Nausea, greasy stool, anorexia, short-lasting acute diarrhea, and abdominal distension indicate protozoan infection.
The presence of parasites is typically diagnosed through a fecal exam, endoscopy, colonoscopy, blood tests, X-ray, or MRI.
Doctors identify the presence of protozoa through urine, faces, bone marrow, and cerebrospinal fluid testing.
Physicians prescribe chloroquine, metronidazole, albendazole, and ivermectin for parasitic infections.
On the contrary, the most widely used treatments for protozoans include antimalarials, tinidazole, and nifuratel.
How to Prevent Parasitic or Protozoal Infections?
It might be challenging to save yourself from parasitic diseases. However, you can save yourself from the trouble of getting the protozoal diseases by taking care of a few factors:
- Use mosquito repellents in areas with high mosquito population
- Ask about prevalent parasitic diseases in the areas you are traveling to
- Avoid being around areas having stagnant water
- Eat only well-cooked meat and fish
- Only eat bottled water when in a region with prevalent parasitic diseases
The Bottom Line
Parasites and protozoa are present in all biomes and biospheres, and spread several diseases. Protozoa are also considered a type of parasite as they cause diseases in other living organisms. The major difference between parasites and protozoans is the need for a host. Parasites may live in the primary or secondary host throughout their lifecycle. On the other hand, all protozoans do not require a host; some are free-living. Diseases caused by parasites and protozoans are treated through antibiotics, but these drugs can also produce side effects like constipation and stomachache.
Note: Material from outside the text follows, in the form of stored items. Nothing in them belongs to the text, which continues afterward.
Lemma calm_live s s' t c : calm s s' → live (devices s) t = Some c →
  ∃ c', live (devices s') t = Some c' ∧ same_code c c'.
Proof. intros Hc Ht. pose proof (ca_code s s' Hc t) as H. rewrite Ht in H. inversion H; subst. by eexists. Qed.

Lemma calm_shows s s' a : calm s s' → shows s a → shows s' a.
Proof.
  intros Hc [H1 H2 H3 H4 H5 H6]. constructor.
  - intros t. rewrite H1. destruct (ca_code s s' Hc t) as [c c' [Hf _]|]; [cbn; by rewrite Hf | done].
  - intros w Hw. by rewrite (ca_val s s' Hc), H2.
  - intros l. specialize (H3 l). unfold lock_shown in *. rewrite (ca_lock s s' Hc).
    destruct (slock a !! l) as [[t|]|]; [| | done].
    + destruct H3 as [?|(? & c & Ht & Hk)]; [by left | right]. split; [done |].
      destruct (calm_live s s' t c Hc Ht) as (c' & ? & _ & Hk'). exists c'. split; [done |]. by rewrite Hk'.
    + destruct H3 as [? H0]. split; [done |]. intros t c' Ht. destruct (live_calm s s' t c' Hc Ht) as (c & ? & _ & Hk').
      rewrite Hk'. by eapply H0.
  - by rewrite (ca_cond s s' Hc).
  - by rewrite (ca_env s s' Hc).
  - by rewrite (ca_events s s' Hc).
Qed.

(** Changes of the simulation around the threads. *)
Lemma calm_view s s' : devices s' = devices s → pending (interrupt s') = pending (interrupt s) → calm s s'.
Proof. intros Hd Hp. constructor; by rewrite ?Hd. Qed.

(** Changes of the threads' administration. *)
Lemma calm_threads s k : (∀ t, option_Forall2 same_code (live (devices s) t) (live k t)) →
  semaphores k = semaphores (devices s) → locks k = locks (devices s) → conditions k = conditions (devices s) →
  env k = env (devices s) → calm s (with_devices s k).
Proof. intros H1 H2 H3 H4 H5. constructor; cbn; rewrite ?H2; done. Qed.

Lemma live_set k t th t' : live (set_thread k t th) t' =
  if decide (t' = t) then (if decide (toBeDestroyed k = Some t) then None else Some (code th)) else live k t'.
Proof.
  unfold live, set_thread. cbn. destruct (decide (t' = t)) as [->|Hne]; [by rewrite lookup_insert_eq | by rewrite lookup_insert_ne].
Qed.

Lemma live_same k k' : threads k' = threads k → toBeDestroyed k' = toBeDestroyed k → ∀ t, live k' t = live k t.
Proof. intros H1 H2 t. unfold live. by rewrite H1, H2. Qed.

Lemma calm_set s t th th' : threads (devices s) !! t = Some th → same_code (code th) (code th') →
  calm s (with_devices s (set_thread (devices s) t th')).
Proof.
  intros Ht Hc. apply calm_threads; try done. intros t'. rewrite live_set. case_decide as Hd; [subst | done].
  unfold live. rewrite Ht. case_decide; by constructor.
Qed.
How are protozoa and parasites similar?
Parasites are organisms that cause diseases in their host organisms. Sometimes, protozoans may also lead to diseases; they are also parasites. They live in the tissues of their host organism.
How do you get rid of parasites?
Treating parasites depends on the type of parasite you are dealing with. In the past, people ate beets, pumpkin seeds, and raw garlic to kill parasites. Other common remedies include pomegranates, carrots, papaya seeds, and honey.
Can your body clear parasites on its own?
Yes, parasites may leave your body on their own after completing their cycle. Sometimes, the immune system also attacks parasites that may otherwise harm you. However, you must consult a healthcare provider to eliminate parasites completely.
What are the symptoms of a protozoa infection?
The most common symptoms of protozoal infection include diarrhea, nausea, anorexia, and greasy stools. The diarrhea may be accompanied by low-grade fever as well.
Is sleeping sickness caused by protozoa?
Human African trypanosomiasis, commonly known as sleeping sickness, is caused by protozoans. They belong to the genus Trypanosoma and are transmitted to humans through tsetse flies. These flies get infected by biting affected humans and then pass on to the protozoan.